EXERCISE GOAL
While reading through the material below, copy each line that holds the word "Hloss".

EXERCISE DATA
= = = = =

Lemma X3_train_on_empty_dataset_witness :
  vocab_size toy_five = Some 1 /\
  attacker_class toy_five (<["vocab_size" := Z.of_nat 1]> (attacker_params toy_five))
    (rng toy_five) = (Ok 0, 1) /\
  loss_functions !! loss_function toy_five = Some BCELoss /\
  batch_size toy_five <> 0%Z /\
  (5 <= epochs toy_five)%Z /\
  fst (train toy_backend [] toy_feat "D" toy_five) = Err ZeroDivisionError /\
  optimizer_step_batches (trace (snd (train toy_backend [] toy_feat "D" toy_five)))
    = optimizer_step_batches (trace toy_five).
Proof.
  assert (Hv : vocab_size toy_five = Some 1) by reflexivity.
  assert (Hc : attacker_class toy_five
                 (<["vocab_size" := Z.of_nat 1]> (attacker_params toy_five))
                 (rng toy_five) = (Ok 0, 1)) by reflexivity.
  assert (Hloss : loss_functions !! loss_function toy_five = Some BCELoss)
    by (vm_compute; reflexivity).
  assert (Hbs : batch_size toy_five <> 0%Z) by discriminate.
  assert (Hep : (5 <= epochs toy_five)%Z) by (simpl; lia).
  refine (conj Hv (conj Hc (conj Hloss (conj Hbs (conj Hep _))))).
  destruct (X3_train_on_empty_dataset toy_backend toy_feat "D" toy_five 1 0 1
              BCELoss toy_randperm_permutation Hv Hc (or_introl eq_refl) Hloss Hbs)
    as (Hfail & _ & Hsteps).
  exact (conj (Hfail Hep) Hsteps).
Defined.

= = = = =

ANSWER FOR THE TASK
  assert (Hloss : loss_functions !! loss_function toy_five = Some BCELoss)
  refine (conj Hv (conj Hc (conj Hloss (conj Hbs (conj Hep _))))).
              BCELoss toy_randperm_permutation Hv Hc (or_introl eq_refl) Hloss Hbs)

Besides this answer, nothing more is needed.